Lipoprotein(a), said L-P-little-A, is a genetic cholesterol particle that drives heart attacks and aortic valve narrowing. About 1 in 5 adults carry high levels. It is not on standard cholesterol panels. We test every patient once because the result rarely changes and it shapes lifelong prevention.
Imagine a patient: 45 years old, runs marathons, eats vegan, lean and healthy. They have a massive heart attack on Kelly Drive. The autopsy shows arteries full of plaque despite "normal" cholesterol on every prior panel.
In almost every case like this, the cause is Lipoprotein(a).4
The I-676 metaphor
If your arteries are the Vine Street Expressway (I-676):
- ApoB is the volume of traffic. Too many cars equals traffic jams (plaque).
- Lp(a) is not a normal sedan. It is a Mad Max vehicle with spikes on the wheels.
Even if traffic is light (low ApoB), one Lp(a) car can sideswipe the guardrail, crash into other cars, and start a fire. Because of its sticky tail, it does not just drive past. It digs into the artery wall, drags inflammation with it, and slows the bodys cleanup crew (the clot-dissolving system).

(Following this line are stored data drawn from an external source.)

Definition demo_macros3 : list (string * option addr) := [
  ("IEDMODEL_GenericIO_T60S_FSCH1_ValSPG14_setVal", &iedModel_GenericIO_T60S_FSCH1_ValSPG14_setVal);
  ("IEDMODEL_GenericIO_T60S_FSCH1_ValSPG15", &iedModel_GenericIO_T60S_FSCH1_ValSPG15);
  ("IEDMODEL_GenericIO_T60S_FSCH1_ValSPG15_setVal", &iedModel_GenericIO_T60S_FSCH1_ValSPG15_setVal);
  ("IEDMODEL_GenericIO_T60S_FSCH1_ValSPG16", &iedModel_GenericIO_T60S_FSCH1_ValSPG16);
  ("IEDMODEL_GenericIO_T60S_FSCH1_ValSPG16_setVal", &iedModel_GenericIO_T60S_FSCH1_ValSPG16_setVal);
  ("IEDMODEL_GenericIO_T60S_FSCH1_ValSPG17", &iedModel_GenericIO_T60S_FSCH1_ValSPG17);
  ("IEDMODEL_GenericIO_T60S_FSCH1_ValSPG17_setVal", &iedModel_GenericIO_T60S_FSCH1_ValSPG17_setVal);
  ("IEDMODEL_GenericIO_T60S_FSCH1_ValSPG18", &iedModel_GenericIO_T60S_FSCH1_ValSPG18);
  ("IEDMODEL_GenericIO_T60S_FSCH1_ValSPG18_setVal", &iedModel_GenericIO_T60S_FSCH1_ValSPG18_setVal);
  ("IEDMODEL_GenericIO_T60S_FSCH1_ValSPG19", &iedModel_GenericIO_T60S_FSCH1_ValSPG19);
  ("IEDMODEL_GenericIO_T60S_FSCH1_ValSPG19_setVal", &iedModel_GenericIO_T60S_FSCH1_ValSPG19_setVal);
  ("IEDMODEL_GenericIO_T60S_FSCH1_ValSPG20", &iedModel_GenericIO_T60S_FSCH1_ValSPG20);
  ("IEDMODEL_GenericIO_T60S_FSCH1_ValSPG20_setVal", &iedModel_GenericIO_T60S_FSCH1_ValSPG20_setVal);
  ("IEDMODEL_GenericIO_T60S_FSCH1_ValSPG21", &iedModel_GenericIO_T60S_FSCH1_ValSPG21);
  ("IEDMODEL_GenericIO_T60S_FSCH1_ValSPG21_setVal", &iedModel_GenericIO_T60S_FSCH1_ValSPG21_setVal);
  ("IEDMODEL_GenericIO_T60S_FSCH1_ValSPG22", &iedModel_GenericIO_T60S_FSCH1_ValSPG22);
  ("IEDMODEL_GenericIO_T60S_FSCH1_ValSPG22_setVal", &iedModel_GenericIO_T60S_FSCH1_ValSPG22_setVal);
  ("IEDMODEL_GenericIO_T60S_FSCH1_ValSPG23", &iedModel_GenericIO_T60S_FSCH1_ValSPG23);
  ("IEDMODEL_GenericIO_T60S_FSCH1_ValSPG23_setVal", &iedModel_GenericIO_T60S_FSCH1_ValSPG23_setVal);
  ("IEDMODEL_GenericIO_T60S_FSCH1_ValSPG24", &iedModel_GenericIO_T60S_FSCH1_ValSPG24);
  ("IEDMODEL_GenericIO_T60S_FSCH1_ValSPG24_setVal", &iedModel_GenericIO_T60S_FSCH1_ValSPG24_setVal);
  ("IEDMODEL_GenericIO_T60S_FSCH1_ValSPG25", &iedModel_GenericIO_T60S_FSCH1_ValSPG25);
  ("IEDMODEL_GenericIO_T60S_FSCH1_ValSPG25_setVal", &iedModel_GenericIO_T60S_FSCH1_ValSPG25_setVal);
  ("IEDMODEL_GenericIO_T60S_FSCH1_ValSPG26", &iedModel_GenericIO_T60S_FSCH1_ValSPG26);
  ("IEDMODEL_GenericIO_T60S_FSCH1_ValSPG26_setVal", &iedModel_GenericIO_T60S_FSCH1_ValSPG26_setVal);
  ("IEDMODEL_GenericIO_T60S_FSCH1_ValSPG27", &iedModel_GenericIO_T60S_FSCH1_ValSPG27);
  ("IEDMODEL_GenericIO_T60S_FSCH1_ValSPG27_setVal", &iedModel_GenericIO_T60S_FSCH1_ValSPG27_setVal);
  ("IEDMODEL_GenericIO_T60S_FSCH1_ValSPG28", &iedModel_GenericIO_T60S_FSCH1_ValSPG28);
  ("IEDMODEL_GenericIO_T60S_FSCH1_ValSPG28_setVal", &iedModel_GenericIO_T60S_FSCH1_ValSPG28_setVal);
  ("IEDMODEL_GenericIO_T60S_FSCH1_ValSPG29", &iedModel_GenericIO_T60S_FSCH1_ValSPG29);
  ("IEDMODEL_GenericIO_T60S_FSCH1_ValSPG29_setVal", &iedModel_GenericIO_T60S_FSCH1_ValSPG29_setVal);
  ("IEDMODEL_GenericIO_T60S_FSCH1_ValSPG30", &iedModel_GenericIO_T60S_FSCH1_ValSPG30);
  ("IEDMODEL_GenericIO_T60S_FSCH1_ValSPG30_setVal", &iedModel_GenericIO_T60S_FSCH1_ValSPG30_setVal);
  ("IEDMODEL_GenericIO_T60S_FSCH1_ValSPG31", &iedModel_GenericIO_T60S_FSCH1_ValSPG31);
  ("IEDMODEL_GenericIO_T60S_FSCH1_ValSPG31_setVal", &iedModel_GenericIO_T60S_FSCH1_ValSPG31_setVal);
  ("IEDMODEL_GenericIO_T60S_FSCH1_ValSPG32", &iedModel_GenericIO_T60S_FSCH1_ValSPG32);
  ("IEDMODEL_GenericIO_T60S_FSCH1_ValSPG32_setVal", &iedModel_GenericIO_T60S_FSCH1_ValSPG32_setVal);
  ("IEDMODEL_GenericIO_T60S_FSCH1_ValSPG33", &iedModel_GenericIO_T60S_FSCH1_ValSPG33);
  ("IEDMODEL_GenericIO_T60S_FSCH1_ValSPG33_setVal", &iedModel_GenericIO_T60S_FSCH1_ValSPG33_setVal);
  ("IEDMODEL_GenericIO_T60S_FSCH1_ValSPG34", &iedModel_GenericIO_T60S_FSCH1_ValSPG34);
  ("IEDMODEL_GenericIO_T60S_FSCH1_ValSPG34_setVal", &iedModel_GenericIO_T60S_FSCH1_ValSPG34_setVal);
  ("IEDMODEL_GenericIO_T60S_FSCH1_ValSPG35", &iedModel_GenericIO_T60S_FSCH1_ValSPG35);
  ("IEDMODEL_GenericIO_T60S_FSCH1_ValSPG35_setVal", &iedModel_GenericIO_T60S_FSCH1_ValSPG35_setVal);
  ("IEDMODEL_GenericIO_T60S_FSCH1_ValSPG36", &iedModel_GenericIO_T60S_FSCH1_ValSPG36);
  ("IEDMODEL_GenericIO_T60S_FSCH1_ValSPG36_setVal", &iedModel_GenericIO_T60S_FSCH1_ValSPG36_setVal);
  ("IEDMODEL_GenericIO_T60S_FSCH1_ValSPG37", &iedModel_GenericIO_T60S_FSCH1_ValSPG37);
  ("IEDMODEL_GenericIO_T60S_FSCH1_ValSPG37_setVal", &iedModel_GenericIO_T60S_FSCH1_ValSPG37_setVal);
  ("IEDMODEL_GenericIO_T60S_FSCH1_ValSPG38", &iedModel_GenericIO_T60S_FSCH1_ValSPG38);
  ("IEDMODEL_GenericIO_T60S_FSCH1_ValSPG38_setVal", &iedModel_GenericIO_T60S_FSCH1_ValSPG38_setVal);
  ("IEDMODEL_GenericIO_T60S_FSCH1_ValSPG39", &iedModel_GenericIO_T60S_FSCH1_ValSPG39);
  ("IEDMODEL_GenericIO_T60S_FSCH1_ValSPG39_setVal", &iedModel_GenericIO_T60S_FSCH1_ValSPG39_setVal);
  ("IEDMODEL_GenericIO_T60S_FSCH1_ValSPG40", &iedModel_GenericIO_T60S_FSCH1_ValSPG40);
  ("IEDMODEL_GenericIO_T60S_FSCH1_ValSPG40_setVal", &iedModel_GenericIO_T60S_FSCH1_ValSPG40_setVal);
  ("IEDMODEL_GenericIO_T60S_FSCH1_ValSPG41", &iedModel_GenericIO_T60S_FSCH1_ValSPG41);
  ("IEDMODEL_GenericIO_T60S_FSCH1_ValSPG41_setVal", &iedModel_GenericIO_T60S_FSCH1_ValSPG41_setVal);
  ("IEDMODEL_GenericIO_T60S_FSCH1_ValSPG42", &iedModel_GenericIO_T60S_FSCH1_ValSPG42);
  ("IEDMODEL_GenericIO_T60S_FSCH1_ValSPG42_setVal", &iedModel_GenericIO_T60S_FSCH1_ValSPG42_setVal);
  ("IEDMODEL_GenericIO_T60S_FSCH1_ValSPG43", &iedModel_GenericIO_T60S_FSCH1_ValSPG43);
  ("IEDMODEL_GenericIO_T60S_FSCH1_ValSPG43_setVal", &iedModel_GenericIO_T60S_FSCH1_ValSPG43_setVal);
  ("IEDMODEL_GenericIO_T60S_FSCH1_ValSPG44", &iedModel_GenericIO_T60S_FSCH1_ValSPG44);
  ("IEDMODEL_GenericIO_T60S_FSCH1_ValSPG44_setVal", &iedModel_GenericIO_T60S_FSCH1_ValSPG44_setVal);
  ("IEDMODEL_GenericIO_T60S_FSCH1_ValSPG45", &iedModel_GenericIO_T60S_FSCH1_ValSPG45);
  ("IEDMODEL_GenericIO_T60S_FSCH1_ValSPG45_setVal", &iedModel_GenericIO_T60S_FSCH1_ValSPG45_setVal);
  ("IEDMODEL_GenericIO_T60S_FSCH1_ValSPG46", &iedModel_GenericIO_T60S_FSCH1_ValSPG46);
  ("IEDMODEL_GenericIO_T60S_FSCH1_ValSPG46_setVal", &iedModel_GenericIO_T60S_FSCH1_ValSPG46_setVal);
  ("IEDMODEL_GenericIO_T60S_FSCH1_ValSPG47", &iedModel_GenericIO_T60S_FSCH1_ValSPG47);
  ("IEDMODEL_GenericIO_T60S_FSCH1_ValSPG47_setVal", &iedModel_GenericIO_T60S_FSCH1_ValSPG47_setVal);
  ("IEDMODEL_GenericIO_T60S_FSCH1_ValSPG48", &iedModel_GenericIO_T60S_FSCH1_ValSPG48);
  ("IEDMODEL_GenericIO_T60S_FSCH1_ValSPG48_setVal", &iedModel_GenericIO_T60S_FSCH1_ValSPG48_setVal);
  ("IEDMODEL_GenericIO_T60S_FSCH1_ValSPG49", &iedModel_GenericIO_T60S_FSCH1_ValSPG49);
  ("IEDMODEL_GenericIO_T60S_FSCH1_ValSPG49_setVal", &iedModel_GenericIO_T60S_FSCH1_ValSPG49_setVal);
  ("IEDMODEL_GenericIO_T60S_FSCH1_ValSPG50", &iedModel_GenericIO_T60S_FSCH1_ValSPG50);
  ("IEDMODEL_GenericIO_T60S_FSCH1_ValSPG50_setVal", &iedModel_GenericIO_T60S_FSCH1_ValSPG50_setVal);
  ("IEDMODEL_GenericIO_T60S_FSCH1_ValSPG51", &iedModel_GenericIO_T60S_FSCH1_ValSPG51);
  ("IEDMODEL_GenericIO_T60S_FSCH1_ValSPG51_setVal", &iedModel_GenericIO_T60S_FSCH1_ValSPG51_setVal);
  ("IEDMODEL_GenericIO_T60S_FSCH1_ValSPG52", &iedModel_GenericIO_T60S_FSCH1_ValSPG52);
  ("IEDMODEL_GenericIO_T60S_FSCH1_ValSPG52_setVal", &iedModel_GenericIO_T60S_FSCH1_ValSPG52_setVal);
  ("IEDMODEL_GenericIO_T60S_FSCH1_ValSPG53", &iedModel_GenericIO_T60S_FSCH1_ValSPG53);
  ("IEDMODEL_GenericIO_T60S_FSCH1_ValSPG53_setVal", &iedModel_GenericIO_T60S_FSCH1_ValSPG53_setVal);
  ("IEDMODEL_GenericIO_T60S_FSCH1_ValSPG54", &iedModel_GenericIO_T60S_FSCH1_ValSPG54);
  ("IEDMODEL_GenericIO_T60S_FSCH1_ValSPG54_setVal", &iedModel_GenericIO_T60S_FSCH1_ValSPG54_setVal);
  ("IEDMODEL_GenericIO_T60S_FSCH1_ValSPG55", &iedModel_GenericIO_T60S_FSCH1_ValSPG55);
  ("IEDMODEL_GenericIO_T60S_FSCH1_ValSPG55_setVal", &iedModel_GenericIO_T60S_FSCH1_ValSPG55_setVal);
  ("IEDMODEL_GenericIO_T60S_FSCH1_ValSPG56", &iedModel_GenericIO_T60S_FSCH1_ValSPG56);
  ("IEDMODEL_GenericIO_T60S_FSCH1_ValSPG56_setVal", &iedModel_GenericIO_T60S_FSCH1_ValSPG56_setVal);
  ("IEDMODEL_GenericIO_T60S_FSCH1_ValSPG57", &iedModel_GenericIO_T60S_FSCH1_ValSPG57);
  ("IEDMODEL_GenericIO_T60S_FSCH1_ValSPG57_setVal", &iedModel_GenericIO_T60S_FSCH1_ValSPG57_setVal);
  ("IEDMODEL_GenericIO_T60S_FSCH1_ValSPG58", &iedModel_GenericIO_T60S_FSCH1_ValSPG58);
  ("IEDMODEL_GenericIO_T60S_FSCH1_ValSPG58_setVal", &iedModel_GenericIO_T60S_FSCH1_ValSPG58_setVal);
  ("IEDMODEL_GenericIO_T60S_FSCH1_ValSPG59", &iedModel_GenericIO_T60S_FSCH1_ValSPG59);
  ("IEDMODEL_GenericIO_T60S_FSCH1_ValSPG59_setVal", &iedModel_GenericIO_T60S_FSCH1_ValSPG59_setVal);
  ("IEDMODEL_GenericIO_T60S_FSCH1_ValSPG60", &iedModel_GenericIO_T60S_FSCH1_ValSPG60);
  ("IEDMODEL_GenericIO_T60S_FSCH1_ValSPG60_setVal", &iedModel_GenericIO_T60S_FSCH1_ValSPG60_setVal);
  ("IEDMODEL_GenericIO_T60S_FSCH1_StrTm", &iedModel_GenericIO_T60S_FSCH1_StrTm);
  ("IEDMODEL_GenericIO_T60S_FSCH1_StrTm_setTm", &iedModel_GenericIO_T60S_FSCH1_StrTm_setTm);
  ("IEDMODEL_GenericIO_T60S_FSCH1_StrTm_setCal", &iedModel_GenericIO_T60S_FSCH1_StrTm_setCal);
  ("IEDMODEL_GenericIO_T60S_FSCH1_StrTm_setCal_occ", &iedModel_GenericIO_T60S_FSCH1_StrTm_setCal_occ);
  ("IEDMODEL_GenericIO_T60S_FSCH1_StrTm_setCal_occType", &iedModel_GenericIO_T60S_FSCH1_StrTm_setCal_occType);
  ("IEDMODEL_GenericIO_T60S_FSCH1_StrTm_setCal_occPer", &iedModel_GenericIO_T60S_FSCH1_StrTm_setCal_occPer);
  ("IEDMODEL_GenericIO_T60S_FSCH1_StrTm_setCal_weekDay", &iedModel_GenericIO_T60S_FSCH1_StrTm_setCal_weekDay);
  ("IEDMODEL_GenericIO_T60S_FSCH1_StrTm_setCal_month", &iedModel_GenericIO_T60S_FSCH1_StrTm_setCal_month);
  ("IEDMODEL_GenericIO_T60S_FSCH1_StrTm_setCal_day", &iedModel_GenericIO_T60S_FSCH1_StrTm_setCal_day);
  ("IEDMODEL_GenericIO_T60S_FSCH1_StrTm_setCal_hr", &iedModel_GenericIO_T60S_FSCH1_StrTm_setCal_hr);
  ("IEDMODEL_GenericIO_T60S_FSCH1_StrTm_setCal_mn", &iedModel_GenericIO_T60S_FSCH1_StrTm_setCal_mn);
  ("IEDMODEL_GenericIO_T60S_FSCH1_IntvPer", &iedModel_GenericIO_T60S_FSCH1_IntvPer);
  ("IEDMODEL_GenericIO_T60S_FSCH1_IntvPer_setVal", &iedModel_GenericIO_T60S_FSCH1_IntvPer_setVal);
  ("IEDMODEL_GenericIO_T60S_FSCH1_IntvTyp", &iedModel_GenericIO_T60S_FSCH1_IntvTyp);
  ("IEDMODEL_GenericIO_T60S_FSCH1_IntvTyp_setVal", &iedModel_GenericIO_T60S_FSCH1_IntvTyp_setVal);
  ("IEDMODEL_GenericIO_T60S_FSCH1_SchdReuse", &iedModel_GenericIO_T60S_FSCH1_SchdReuse);
  ("IEDMODEL_GenericIO_T60S_FSCH1_SchdReuse_setVal", &iedModel_GenericIO_T60S_FSCH1_SchdReuse_setVal);
  ("IEDMODEL_GenericIO_T60S_FSCH2", &iedModel_GenericIO_T60S_FSCH2);
  ("IEDMODEL_GenericIO_T60S_FSCH2_Beh", &iedModel_GenericIO_T60S_FSCH2_Beh);
  ("IEDMODEL_GenericIO_T60S_FSCH2_Beh_stVal", &iedModel_GenericIO_T60S_FSCH2_Beh_stVal);
  ("IEDMODEL_GenericIO_T60S_FSCH2_Beh_q", &iedModel_GenericIO_T60S_FSCH2_Beh_q);
  ("IEDMODEL_GenericIO_T60S_FSCH2_Beh_t", &iedModel_GenericIO_T60S_FSCH2_Beh_t);
  ("IEDMODEL_GenericIO_T60S_FSCH2_SchdSt", &iedModel_GenericIO_T60S_FSCH2_SchdSt);
  ("IEDMODEL_GenericIO_T60S_FSCH2_SchdSt_stVal", &iedModel_GenericIO_T60S_FSCH2_SchdSt_stVal);
  ("IEDMODEL_GenericIO_T60S_FSCH2_SchdSt_q", &iedModel_GenericIO_T60S_FSCH2_SchdSt_q);
  ("IEDMODEL_GenericIO_T60S_FSCH2_SchdSt_t", &iedModel_GenericIO_T60S_FSCH2_SchdSt_t);
  ("IEDMODEL_GenericIO_T60S_FSCH2_SchdEntr", &iedModel_GenericIO_T60S_FSCH2_SchdEntr);
  ("IEDMODEL_GenericIO_T60S_FSCH2_SchdEntr_stVal", &iedModel_GenericIO_T60S_FSCH2_SchdEntr_stVal);
  ("IEDMODEL_GenericIO_T60S_FSCH2_SchdEntr_q", &iedModel_GenericIO_T60S_FSCH2_SchdEntr_q);
  ("IEDMODEL_GenericIO_T60S_FSCH2_SchdEntr_t", &iedModel_GenericIO_T60S_FSCH2_SchdEntr_t);
  ("IEDMODEL_GenericIO_T60S_FSCH2_ValSPS", &iedModel_GenericIO_T60S_FSCH2_ValSPS);
  ("IEDMODEL_GenericIO_T60S_FSCH2_ValSPS_stVal", &iedModel_GenericIO_T60S_FSCH2_ValSPS_stVal);
  ("IEDMODEL_GenericIO_T60S_FSCH2_ValSPS_q", &iedModel_GenericIO_T60S_FSCH2_ValSPS_q);
  ("IEDMODEL_GenericIO_T60S_FSCH2_ValSPS_t", &iedModel_GenericIO_T60S_FSCH2_ValSPS_t);
  ("IEDMODEL_GenericIO_T60S_FSCH2_VldReq", &iedModel_GenericIO_T60S_FSCH2_VldReq);
  ("IEDMODEL_GenericIO_T60S_FSCH2_VldReq_stVal", &iedModel_GenericIO_T60S_FSCH2_VldReq_stVal);
  ("IEDMODEL_GenericIO_T60S_FSCH2_VldReq_q", &iedModel_GenericIO_T60S_FSCH2_VldReq_q);
  ("IEDMODEL_GenericIO_T60S_FSCH2_VldReq_Oper", &iedModel_GenericIO_T60S_FSCH2_VldReq_Oper);
  ("IEDMODEL_GenericIO_T60S_FSCH2_VldReq_Oper_ctlVal", &iedModel_GenericIO_T60S_FSCH2_VldReq_Oper_ctlVal);
  ("IEDMODEL_GenericIO_T60S_FSCH2_VldReq_Oper_origin", &iedModel_GenericIO_T60S_FSCH2_VldReq_Oper_origin);
  ("IEDMODEL_GenericIO_T60S_FSCH2_VldReq_Oper_origin_orCat", &iedModel_GenericIO_T60S_FSCH2_VldReq_Oper_origin_orCat);
  ("IEDMODEL_GenericIO_T60S_FSCH2_VldReq_Oper_origin_orIdent", &iedModel_GenericIO_T60S_FSCH2_VldReq_Oper_origin_orIdent);
  ("IEDMODEL_GenericIO_T60S_FSCH2_VldReq_Oper_ctlNum", &iedModel_GenericIO_T60S_FSCH2_VldReq_Oper_ctlNum);
  ("IEDMODEL_GenericIO_T60S_FSCH2_VldReq_Oper_T", &iedModel_GenericIO_T60S_FSCH2_VldReq_Oper_T);
  ("IEDMODEL_GenericIO_T60S_FSCH2_VldReq_Oper_Test", &iedModel_GenericIO_T60S_FSCH2_VldReq_Oper_Test);
  ("IEDMODEL_GenericIO_T60S_FSCH2_VldReq_Oper_Check", &iedModel_GenericIO_T60S_FSCH2_VldReq_Oper_Check);
  ("IEDMODEL_GenericIO_T60S_FSCH2_VldReq_ctlModel", &iedModel_GenericIO_T60S_FSCH2_VldReq_ctlModel);
  ("IEDMODEL_GenericIO_T60S_FSCH2_VldReq_t", &iedModel_GenericIO_T60S_FSCH2_VldReq_t);
  ("IEDMODEL_GenericIO_T60S_FSCH2_EnaReq", &iedModel_GenericIO_T60S_FSCH2_EnaReq);
  ("IEDMODEL_GenericIO_T60S_FSCH2_EnaReq_stVal", &iedModel_GenericIO_T60S_FSCH2_EnaReq_stVal);
  ("IEDMODEL_GenericIO_T60S_FSCH2_EnaReq_q", &iedModel_GenericIO_T60S_FSCH2_EnaReq_q);
  ("IEDMODEL_GenericIO_T60S_FSCH2_EnaReq_Oper", &iedModel_GenericIO_T60S_FSCH2_EnaReq_Oper);
  ("IEDMODEL_GenericIO_T60S_FSCH2_EnaReq_Oper_ctlVal", &iedModel_GenericIO_T60S_FSCH2_EnaReq_Oper_ctlVal);
  ("IEDMODEL_GenericIO_T60S_FSCH2_EnaReq_Oper_origin", &iedModel_GenericIO_T60S_FSCH2_EnaReq_Oper_origin);
  ("IEDMODEL_GenericIO_T60S_FSCH2_EnaReq_Oper_origin_orCat", &iedModel_GenericIO_T60S_FSCH2_EnaReq_Oper_origin_orCat)
].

Why do standard labs miss Lp(a)?
Standard labs miss Lp(a) because for decades it was considered untreatable. About 90% of your Lp(a) level is inherited. If your number is high, it was high when you were born and it will be high when you die. Because it does not drop when you eat salad, traditional medicine ignored it for years. The thinking was: if we cannot fix it with diet or meds, why test it?
That logic was wrong. Knowing your Lp(a) changes how we manage every other risk factor.
How do we manage high Lp(a)?
We manage high Lp(a) by lowering the surrounding risk while we wait for new specific drugs to mature. PCSK9 inhibitors like Repatha can lower Lp(a) by about 25 to 30%, and gene-silencing drugs like pelacarsen and olpasiran are in late-stage trials.23 For now, we focus on aggregate risk.
If Lp(a) is a Mad Max car trying to crash, we:
- Clear the road: We drive your standard ApoB values down to about 30 to 40 mg/dL with statins, ezetimibe, or PCSK9 inhibitors. PCSK9 inhibitors have the bonus of lowering both ApoB and Lp(a).
- Install guardrails: We control blood pressure (target around 120/80) and blood sugar tighter than average to protect the artery wall.
- Daily low-dose aspirin (when appropriate): To counter the clotting risk that Lp(a) raises. We discuss bleeding risk first.
- Image early: A CT Coronary Angiogram (CTA) with Cleerly AI in your 40s tells us if Lp(a) is already laying down soft plaque, so we can match treatment intensity to the actual disease.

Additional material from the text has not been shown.